Chinese-born British author

Anhua "Ann" Gao (born 1949) is a Chinese-born British author of To The Edge of the Sky, published 2000, a best-selling autobiographical account of her and her family's life in Maoist China from 1926 until her escape to the West in 1994.

Anhua Gao was born in 1949 in Nanjing, Jiangsu Province, China. Gao's parents were both veteran Communists, and People's Liberation Army (PLA) high officials. Both parents died when Gao was a small child, of a combination of the effects of malnutrition and very poor medical care. After their deaths, they were hailed as revolutionary martyrs by the Maoist government, a title which protected Gao and her siblings from the worst excesses of the Cultural Revolution but did not spare Gao extreme hardship, persecution and even torture.

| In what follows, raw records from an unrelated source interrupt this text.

(** * FloatChat: query-intent extraction, plot classification and the
      lightweight pipeline

    A shallow embedding of
      - [src/sql_query_generator.py]   (SQLQueryGenerator),
      - [src/backend/lightweight_plot_generator.py] (LightweightPlotGenerator),
      - [src/floatchat_bot.py]         (FloatChatBot),
      - [src/lightweight_pipeline.py]  (LightweightFloatChatPipeline).

    Conventions.
      - Python [str] is [string]; the texts are taken to be ASCII, so
        [str.lower] and [str.title] act on the letters A-Z / a-z only.
      - Python [float] scores are rationals ([Q]); comparisons are the exact
        ones.  A float that may be NaN (a reduction over an all-null column)
        is an [option Q].  The mean of a column is the double that pandas
        computes, a rounded value: it is taken from the machine ([Mean]).
      - A call that either returns or raises is an [outcome]; the pipeline
        runs in the monad [M], which also records the stages it enters.
      - Dictionaries whose order matters (the score dictionaries, iterated
        with [items()] and sorted stably) are association lists; the
        dictionaries with a fixed set of keys are records.
      - A [print] of a line that holds a text of the run (the user's text,
        the generated query, the message of an exception or of a plot
        function) is a call of the console, which returns or raises
        (UnicodeEncodeError, when the stream cannot encode the text).  The
        lines of fixed text, labels and numbers are left out, and so is
        the line of the classifier's handler, which holds the message of
        the library. *)

From Stdlib Require Import List String Ascii Bool Arith Lia QArith Lqa Permutation Sorted.
From Stdlib Require Import DecimalString.
Import ListNotations.
Local Open Scope string_scope.
Local Open Scope list_scope.

(* ===================================================================== *)
(** ** Text primitives *)
(* ===================================================================== *)

Module Text.

Definition is_upper (c : ascii) : bool :=
  let n := nat_of_ascii c in (65 <=? n)%nat && (n <=? 90)%nat.

Definition is_lower (c : ascii) : bool :=
  let n := nat_of_ascii c in (97 <=? n)%nat && (n <=? 122)%nat.

Definition lower_char (c : ascii) : ascii :=
  if is_upper c then ascii_of_nat (nat_of_ascii c + 32) else c.

Definition upper_char (c : ascii) : ascii :=
  if is_lower c then ascii_of_nat (nat_of_ascii c - 32) else c.

(** [s.lower()] *)
Fixpoint lower (s : string) : string :=
  match s with
  | EmptyString => EmptyString
  | String c t => String (lower_char c) (lower t)
  end.

(** [s.title()]: a letter that follows a letter is lowercased, any other
    letter is uppercased. *)
Fixpoint title_from (prev_cased : bool) (s : string) : string :=
  match s with
  | EmptyString => EmptyString
  | String c t =>
      if is_upper c || is_lower c
      then String (if prev_cased then lower_char c else upper_char c)
                  (title_from true t)
      else String c (title_from false t)
  end.

Definition title (s : string) : string := title_from false s.

(** [needle in hay] *)
Fixpoint contains (needle hay : string) : bool :=
  if prefix needle hay then true
  else match hay with
       | EmptyString => false
       | String _ t => contains needle t
       end.

(** [any(word in text for word in words)] *)
Definition any_in (words : list string) (text : string) : bool :=
  existsb (fun w => contains w text) words.

(** [x in xs] for a list of strings *)
Definition mem (x : string) (xs : list string) : bool :=
  existsb (String.eqb x) xs.

End Text.

(* ===================================================================== *)
(** ** Numbers *)
(* ===================================================================== *)

Module Num.

Definition Qltb (x y : Q) : bool := negb (Qle_bool y x).

(** Python's [max(a, b)]: the first argument unless the second is greater. *)
Definition pymax (a b : Q) : Q := if Qltb a b then b else a.

(** [max(values)] of a non-empty sequence, first maximal element. *)
Definition max_list (x : Q) (xs : list Q) : Q := fold_left pymax xs x.

Definition pymin (a b : Q) : Q := if Qltb b a then b else a.

Definition min_list (x : Q) (xs : list Q) : Q := fold_left pymin xs x.

Definition in_unit (x : Q) : Prop := 0 <= x /\ x <= 1.

End Num.

(* ===================================================================== *)
(** ** Calls that return or raise *)
(* ===================================================================== *)

Inductive outcome (A : Type) : Type :=
| Returned (a : A)
| Raised (e : string).

Arguments Returned {A} a.
Arguments Raised {A} e.

Definition obind {A B} (o : outcome A) (k : A -> outcome B) : outcome B :=
  match o with
  | Returned a => k a
  | Raised e => Raised e
  end.

Declare Scope outcome_scope.
Delimit Scope outcome_scope with outcome.
Notation "'let*' x ':=' o 'in' k" := (obind o (fun x => k))
  (at level 10, x pattern, o at level 100, k at level 200) : outcome_scope.

(** [print] of a line that holds the text: the call returns, or it raises
    when the stream cannot encode the line. *)
Definition Console := string -> outcome unit.

(* ===================================================================== *)
(** ** Score dictionaries *)
(* ===================================================================== *)

Module Dict.

Definition t := list (string * Q).

Fixpoint get (d : t) (k : string) : option Q :=
  match d with
  | [] => None
  | (k', v) :: r => if String.eqb k k' then Some v else get r k
  end.

(** [d[k] = v]: an existing key keeps its position, a new key goes last. *)
Fixpoint set (d : t) (k : string) (v : Q) : t :=
  match d with
  | [] => [(k, v)]
  | (k', v') :: r =>
      if String.eqb k k' then (k', v) :: r else (k', v') :: set r k v
  end.

Definition keys (d : t) : list string := map fst d.
Definition values (d : t) : list Q := map snd d.

(** [d[k]], which raises KeyError on a missing key. *)
Definition item (d : t) (k : string) : outcome Q :=
  match get d k with
  | Some v => Returned v
  | None => Raised ("KeyError: " ++ k)
  end.

(** [d.get(k, default)] *)
Definition get_default (d : t) (k : string) (default : Q) : Q :=
  match get d k with
  | Some v => v
  | None => default
  end.

(** [sorted(items, key=lambda x: x[1], reverse=True)]: stable, so items of
    equal score keep their order. *)
Fixpoint insert_desc (x : string * Q) (l : list (string * Q)) : list (string * Q) :=
  match l with
  | [] => [x]
  | y :: r => if Num.Qltb (snd x) (snd y) then y :: insert_desc x r else x :: y :: r
  end.

Definition sorted_desc (l : list (string * Q)) : list (string * Q) :=
  fold_right insert_desc [] l.

End Dict.

(* ===================================================================== *)
(** ** Tables (pandas DataFrame) *)
(* ===================================================================== *)

Module Frame.

Import Text Num.
Local Open Scope outcome_scope.

(** A Python float that may be NaN. *)
Definition pyfloat := option Q.

(** A cell of a numeric column; [None] is NULL / NaN / NaT.  A timestamp is
    the number it denotes. *)
Definition cell := option Q.

(** A table, row by row, as a result set is read. *)
Record DataFrame := {
  columns : list string;
  rows : list (list cell)
}.

(** [df.empty]: one of the two axes has length 0. *)
Definition empty (df : DataFrame) : bool :=
  match columns df, rows df with
  | [], _ => true
  | _, [] => true
  | _, _ => false
  end.

(** [len(df)] *)
Definition len (df : DataFrame) : nat := List.length (rows df).

(** [df.shape] *)
Definition shape (df : DataFrame) : nat * nat :=
  (List.length (rows df), List.length (columns df)).

(** [c in df.columns] *)
Definition has_column (c : string) (df : DataFrame) : bool := mem c (columns df).

(** [mapping.get(c, c)] *)
Fixpoint renamed (mapping : list (string * string)) (c : string) : string :=
  match mapping with
  | [] => c
  | (old, new) :: r => if String.eqb c old then new else renamed r c
  end.

(** [df.rename(columns=mapping)] *)
Definition rename (mapping : list (string * string)) (df : DataFrame) : DataFrame :=
  {| columns := map (renamed mapping) (columns df); rows := rows df |}.

Fixpoint positions (c : string) (cols : list string) (i : nat) : list nat :=
  match cols with
  | [] => []
  | c' :: r => if String.eqb c c' then i :: positions c r (S i) else positions c r (S i)
  end.

(** [df[c]] used as a Series.  A missing label raises KeyError; when several
    columns carry the label the selection is a frame, whose reductions are
    not scalars, and the conversions applied to them raise. *)
Definition column (c : string) (df : DataFrame) : outcome (list cell) :=
  match positions c (columns df) 0 with
  | [] => Raised ("KeyError: " ++ c)
  | [i] => Returned (map (fun r => nth i r None) (rows df))
  | _ => Raised "TypeError: cannot convert the series to a scalar"
  end.

(** [series.dropna()] *)
Fixpoint dropna (col : list cell) : list Q :=
  match col with
  | [] => []
  | Some v :: r => v :: dropna r
  | None :: r => dropna r
  end.

(** [series.isna().all()] *)
Definition all_na (col : list cell) : bool :=
  match dropna col with [] => true | _ => false end.

(** [float(series.min())], NaN when no value is present. *)
Definition col_min (col : list cell) : pyfloat :=
  match dropna col with
  | [] => None
  | x :: xs => Some (min_list x xs)
  end.

Definition col_max (col : list cell) : pyfloat :=
  match dropna col with
  | [] => None
  | x :: xs => Some (max_list x xs)
  end.

(** The mean of the values of a column as pandas computes it in double
    precision: a rounded value, which need not lie between the least and
    the greatest of them. *)
Definition Mean := list Q -> Q.

(** [float(series.mean())], NaN when no value is present. *)
Definition col_mean (mean : Mean) (col : list cell) : pyfloat :=
  match dropna col with
  | [] => None
  | x :: xs => Some (mean (x :: xs))
  end.

(** [np.clip(x, lo, hi)] *)
Definition clip (lo hi : Q) (x : Q) : Q :=
  if Qltb x lo then lo else if Qltb hi x then hi else x.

As a child, Gao was a diligent student, and her parents' influence as well as her hard study helped her become a Young Pioneer and a Red Guard. As a teenager during the Cultural Revolution, Gao joined the PLA to avoid being sent to the countryside for reform through hard labor, the fate of millions of other young Chinese men and women. She excelled in the army until she was denounced by her sister as a "bourgeois decadent" and dismissed. Gao was sent to work in an electronics factory, where she contracted Ménière's disease. She was the victim of domestic abuse from her husband, and then imprisoned and persecuted at the hands of the Chinese security police. In 1994, Gao moved to England to be with her British husband, whom she met via a written correspondence following an advertisement placed in the UK's Saga magazine.

In 2000, as a British citizen, Gao published her memoir of her life's experiences under Mao's regime, To The Edge Of The Sky, stating that she "wanted the world to know the truth about China" (dustjacket).

Gao currently lives and works in the UK.